Below are records; reproduce exactly the lines from the first through the one containing "- apply elem_of_app in Hr as [Hr|Hr].".

BEGIN SUPPLIED MATERIAL

(** An entry is alive after [gc] only if something refers to it. *)
Lemma gc_live k l de : entries (gc k) !! l = Some de → 0 < strong_count (gc k) l.
Proof.
  intros [Hl (r & Hr & Hx)%elem_of_reachable]%gc_entries.
  unfold strong_count. destruct (decide (l = r)) as [->|Hne].
  - apply elem_of_app in Hr as [Hr|Hr].
    + pose proof (count_loc_pos _ _ Hr). change (held (gc k)) with (held k). lia.
    + pose proof (count_loc_pos _ _ Hr). change (mount_roots (gc k)) with (mount_roots k). lia.
  - destruct (ancestors_child _ _ _ _ Hx Hne) as (y & dy & Hy & Hdy & Hp).
    assert (0 < child_count (gc k) l); [|lia].
    unfold child_count. apply Nat.neq_0_lt_0. rewrite map_size_empty_iff.
    intros Hempty. assert (filter (λ e : loc * DirectoryEntry, de_parent e.2 = Some l)
      (entries (gc k)) !! y = Some dy) as Hy'.
    { apply map_lookup_filter_Some. split; [|done]. apply gc_entries.
      split; [done|]. apply elem_of_reachable. eauto. }
    by rewrite Hempty in Hy'.
Qed.

(** ** Inserting a directory entry *)

Lemma entry_static_eq a b : entry_static a = entry_static b →
  de_id a = de_id b ∧ de_name a = de_name b ∧ de_node a = de_node b ∧ de_parent a = de_parent b.
Proof. by intros [= -> -> -> ->]. Qed.

Section insert.
Context (k : kernel) (parent : option loc) (node : loc) (name : string).
Context (Hok : dcache_ok k).
Context (Hcount : (1 ≤ entry_count k < two64)%Z).
Context (Hnode : is_Some (nodes k !! node)).
Context (Hparent : ∀ p, parent = Some p → ∃ pe, entries k !! p = Some pe ∧ is_dir_at k (de_node pe)).
Context (Hfresh : ∀ e de, entries k !! e = Some de → de_parent de = parent → de_name de ≠ name).
Abbreviation k' := (insert_state parent node name k).

Lemma insert_fresh_None : entries k !! next_loc k = None.
Proof.
  destruct (entries k !! next_loc k) eqn:He; [|done].
  destruct (dc_entry _ Hok _ _ He). lia.
Qed.

Lemma insert_parent_ne : parent ≠ Some (next_loc k).
Proof. intros Hp. destruct (Hparent _ Hp) as (pe & Hpe & _). by rewrite insert_fresh_None in Hpe. Qed.

Lemma insert_lookup_new : entries k' !! next_loc k = Some (new_entry parent node name k).
Proof. apply insert_entries_new, insert_parent_ne. Qed.

Lemma insert_lookup_inv l de' : entries k' !! l = Some de' →
  (l = next_loc k ∧ de' = new_entry parent node name k) ∨
  (l ≠ next_loc k ∧ ∃ de, entries k !! l = Some de ∧ entry_static de' = entry_static de).
Proof.
  intros Hl. destruct (decide (l = next_loc k)) as [->|Hne].
  - rewrite insert_lookup_new in Hl. left. by simplify_eq.
  - right. split; [done|].
    apply insert_entries_lookup in Hl as (de & ? & ? & _); eauto.
Qed.

Lemma insert_lookup_old l de : entries k !! l = Some de →
  ∃ de', entries k' !! l = Some de' ∧ entry_static de' = entry_static de.
Proof.
  intros Hl. assert (is_Some (entries k' !! l)) as [de' Hl'] by (apply insert_entries_live; eauto).
  exists de'. split; [done|]. apply insert_lookup_inv in Hl' as [[-> _]|(_ & de0 & ? & ?)].
  - by rewrite insert_fresh_None in Hl.
  - congruence.
Qed.

Lemma insert_parent_id q : (∀ p, q = Some p → is_Some (entries k !! p)) →
  parent_id (entries k') q = parent_id (entries k) q.
Proof.
  intros Hq. destruct q as [p|]; [|done]. destruct (Hq p eq_refl) as [pe Hpe].
  destruct (insert_lookup_old _ _ Hpe) as (pe' & Hpe' & (Hid & _)%entry_static_eq).
  unfold parent_id. by rewrite Hpe, Hpe'.
Qed.

Lemma insert_parent_id_parent : parent_id (entries k') parent = parent_id (entries k) parent.
Proof. apply insert_parent_id. intros p Hp. destruct (Hparent p Hp) as (pe & -> & _). eauto. Qed.

Lemma insert_key_old e de de' : entries k !! e = Some de → entry_static de' = entry_static de →
  entry_key k' de' = entry_key k de.
Proof.
  intros He (_ & Hn & _ & Hp)%entry_static_eq. unfold entry_key. rewrite Hn, Hp. f_equal.
  apply insert_parent_id. intros p Hp'.
  destruct (dc_parent _ Hok _ _ _ He Hp') as (_ & pe & -> & _). eauto.
Qed.

Lemma insert_cache key : directory_cache k' !! key =
  if decide ((parent_id (entries k) parent, name) = key) then Some (next_loc k)
  else directory_cache k !! key.
Proof.
  simpl. rewrite <- insert_parent_id_parent. apply lookup_insert.
Qed.

Lemma insert_key_fresh e de : entries k !! e = Some de →
  (parent_id (entries k) parent, name) ≠ entry_key k de.
Proof.
  intros He Hkey. unfold entry_key in Hkey. simplify_eq. eapply Hfresh; [done| |done].
  destruct (de_parent de) as [q|] eqn:Hq, parent as [p|]; simpl in *.
  - destruct (Hparent p eq_refl) as (pe & Hpe & _).
    destruct (dc_parent _ Hok _ _ _ He Hq) as (_ & qe & Hqe & _).
    rewrite Hpe, Hqe in *. simpl in *. f_equal. by eapply dc_entry_inj.
  - destruct (dc_parent _ Hok _ _ _ He Hq) as (_ & qe & Hqe & _).
    rewrite Hqe in *. simpl in *. destruct (dc_entry _ Hok _ _ Hqe). lia.
  - destruct (Hparent p eq_refl) as (pe & Hpe & _).
    rewrite Hpe in *. simpl in *. destruct (dc_entry _ Hok _ _ Hpe). lia.
  - done.
Qed.

Lemma insert_new_id : de_id (new_entry parent node name k) = entry_count k.
Proof. simpl. unfold wrap64. apply Z.mod_small. lia. Qed.

Lemma dcache_ok_insert : dcache_ok k'.
Proof.
  split.
  - intros e de' He. destruct (insert_lookup_inv _ _ He) as [[-> ->]|(Hne & de & Hde & Hst)].
    + rewrite insert_new_id, insert_cache. unfold entry_key. simpl de_parent. simpl de_name.
      rewrite insert_parent_id_parent, decide_True by done. simpl. split_and!; [lia..|done|done].
    + rewrite insert_cache, (insert_key_old _ _ _ Hde Hst).
      rewrite decide_False by (by eapply insert_key_fresh).
      destruct (dc_entry _ Hok _ _ Hde) as (? & ? & ? & ?).
      apply entry_static_eq in Hst as (-> & _ & -> & _). simpl. split_and!; [lia..|done|done].
  - intros e1 de1 e2 de2 H1 H2 Hid.
    destruct (insert_lookup_inv _ _ H1) as [[-> ->]|(_ & d1 & Hd1 & (Hi1 & _)%entry_static_eq)],
      (insert_lookup_inv _ _ H2) as [[-> ->]|(_ & d2 & Hd2 & (Hi2 & _)%entry_static_eq)];
      rewrite ?insert_new_id in Hid; [done|..].
    + destruct (dc_entry _ Hok _ _ Hd2). lia.
    + destruct (dc_entry _ Hok _ _ Hd1). lia.
    + eapply (dc_entry_inj _ Hok); [done..|]. congruence.
  - intros e de p He Hp. destruct (insert_lookup_inv _ _ He) as [[-> ->]|(_ & d & Hd & Hst)].
    + simpl in Hp. destruct (Hparent _ Hp) as (pe & Hpe & ?).
      destruct (insert_lookup_old _ _ Hpe) as (pe' & Hpe' & (_ & _ & Hn & _)%entry_static_eq).
      split; [by destruct (dc_entry _ Hok _ _ Hpe)|]. exists pe'. by rewrite Hn.
    + apply entry_static_eq in Hst as (_ & _ & _ & Hpp). rewrite Hpp in Hp.
      destruct (dc_parent _ Hok _ _ _ Hd Hp) as (? & pe & Hpe & ?).
      destruct (insert_lookup_old _ _ Hpe) as (pe' & Hpe' & (_ & _ & Hn & _)%entry_static_eq).
      split; [done|]. exists pe'. by rewrite Hn.
  - intros key w. rewrite insert_cache. simpl next_loc. case_decide as Hkey.
    + intros [= <-]. split; [lia|]. intros de. rewrite insert_lookup_new. intros [= <-].
      rewrite <- Hkey. unfold entry_key. simpl de_parent. by rewrite insert_parent_id_parent.
    + intros Hw. destruct (dc_cache _ Hok _ _ Hw) as [? Hk]. split; [lia|].
      intros de' [[-> _]|(_ & de & Hde & Hst)]%insert_lookup_inv; [lia|].
      rewrite (insert_key_old _ _ _ Hde Hst). auto.
  - intros h Hh. simpl in Hh. apply elem_of_cons in Hh as [->|Hh].
    + rewrite insert_lookup_new. eauto.
    + destruct (dc_held _ Hok _ Hh) as [de Hde].
      destruct (insert_lookup_old _ _ Hde) as (de' & -> & _). eauto.
Qed.
End insert.

Lemma inv_insert_child k p pe node name :
  inv k → no_wrap (insert_state (Some p) node name k) →
  entries k !! p = Some pe → is_dir_at k (de_node pe) → is_Some (nodes k !! node) →
  (∀ e de, entries k !! e = Some de → de_parent de = Some p → de_name de ≠ name) →
  view_child k (VNode (de_node pe)) name = Some (node_view k node) →
  inv (insert_state (Some p) node name k).
Proof.
  intros Hinv Hwrap Hpe Hdir Hnode Hfresh Hview.
  assert (Hcount : (1 ≤ entry_count k < two64)%Z).
  { destruct (inv_counts _ Hinv). destruct Hwrap as [? _]. simpl in *. lia. }
  assert (Hparent : ∀ p', Some p = Some p' →
    ∃ pe, entries k !! p' = Some pe ∧ is_dir_at k (de_node pe)) by (intros p' [= <-]; eauto).
  pose proof (inv_dcache _ Hinv) as Hok.
  pose proof (insert_lookup_inv k (Some p) node name Hok Hparent) as Hlk.
  split; try apply Hinv.
  - done.
  - destruct (inv_counts _ Hinv). simpl. lia.
  - intros l n Hn. destruct (inv_node _ Hinv _ _ Hn). split; [simpl; lia|done].
  - intros id m Hm.
    destruct (inv_mount _ Hinv _ _ Hm) as (? & ? & fs & de & n & ? & Hde & Hr).
    destruct (insert_lookup_old k (Some p) node name Hok Hparent _ _ Hde)
      as (de' & Hde' & (_ & _ & Hn & _)%entry_static_eq).
    split; [done|]. split; [done|]. exists fs, de', n. rewrite Hn. done.
  - intros l Hl%(inv_fs _ Hinv). simpl. lia.
  - by apply dcache_ok_insert.
  - intros e de [[-> ->]|(_ & d & Hd & (_ & -> & _ & ->)%entry_static_eq)]%Hlk; [done|].
    by apply (inv_root _ Hinv).
  - intros e de q qe He Hq Hqe Hm.
    destruct (Hlk _ _ He) as [[-> ->]|(_ & d & Hd & (_ & Hn & Hl & Hp)%entry_static_eq)],
      (Hlk _ _ Hqe) as [[-> ->]|(_ & d' & Hd' & (_ & Hn' & Hl' & Hp')%entry_static_eq)].
    + simpl in Hq. simplify_eq. by rewrite (insert_fresh_None k Hok) in Hpe.
    + simpl in Hq. simplify_eq. rewrite Hl'. exact Hview.
    + rewrite Hp in Hq. destruct (inv_parent _ Hinv _ _ _ Hd Hq) as (_ & qe & Hqe' & _).
      by rewrite (insert_fresh_None k Hok) in Hqe'.
    + rewrite Hl', Hn, Hl. rewrite Hp in Hq. by eapply (inv_coherent _ Hinv).
Qed.

(** ** Node ids and device nodes *)

Lemma mount_fs_next_id k self fs c id : file_systems k !! self = Some fs →
  ∀ fs', mount_fs (upd_file_systems <[self := set_next_node_id c fs]> k) id = Some fs' →
  ∃ fs0, mount_fs k id = Some fs0 ∧ fs_static fs' = fs_static fs0.
Proof.
  unfold mount_fs. simpl. intros Hfs fs' (m & -> & H)%bind_Some. simpl.
  rewrite lookup_insert in H. case_decide; subst.
  - simplify_eq. exists fs. by rewrite fs_static_set.
  - eauto.
Qed.

Lemma mount_fs_next_id_fwd k self fs c id : file_systems k !! self = Some fs →
  ∀ fs0, mount_fs k id = Some fs0 →
  ∃ fs', mount_fs (upd_file_systems <[self := set_next_node_id c fs]> k) id = Some fs' ∧
    fs_static fs' = fs_static fs0.
Proof.
  unfold mount_fs. simpl. intros Hfs fs0 (m & -> & H)%bind_Some. simpl.
  rewrite lookup_insert. case_decide; subst; [|by eauto].
  simplify_eq. eexists. split; [done|]. by rewrite fs_static_set.
Qed.

Lemma fs_static_root a b : fs_static a = fs_static b →
  fsi_root (fs_instance a) = fsi_root (fs_instance b).
Proof. destruct a, b; by intros [=]. Qed.
Lemma fs_static_ok a b n : fs_static a = fs_static b → node_ok a n ↔ node_ok b n.
Proof. by destruct a, b. Qed.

END SUPPLIED MATERIAL

WORKED SOLUTION:
(** An entry is alive after [gc] only if something refers to it. *)
Lemma gc_live k l de : entries (gc k) !! l = Some de → 0 < strong_count (gc k) l.
Proof.
  intros [Hl (r & Hr & Hx)%elem_of_reachable]%gc_entries.
  unfold strong_count. destruct (decide (l = r)) as [->|Hne].
  - apply elem_of_app in Hr as [Hr|Hr].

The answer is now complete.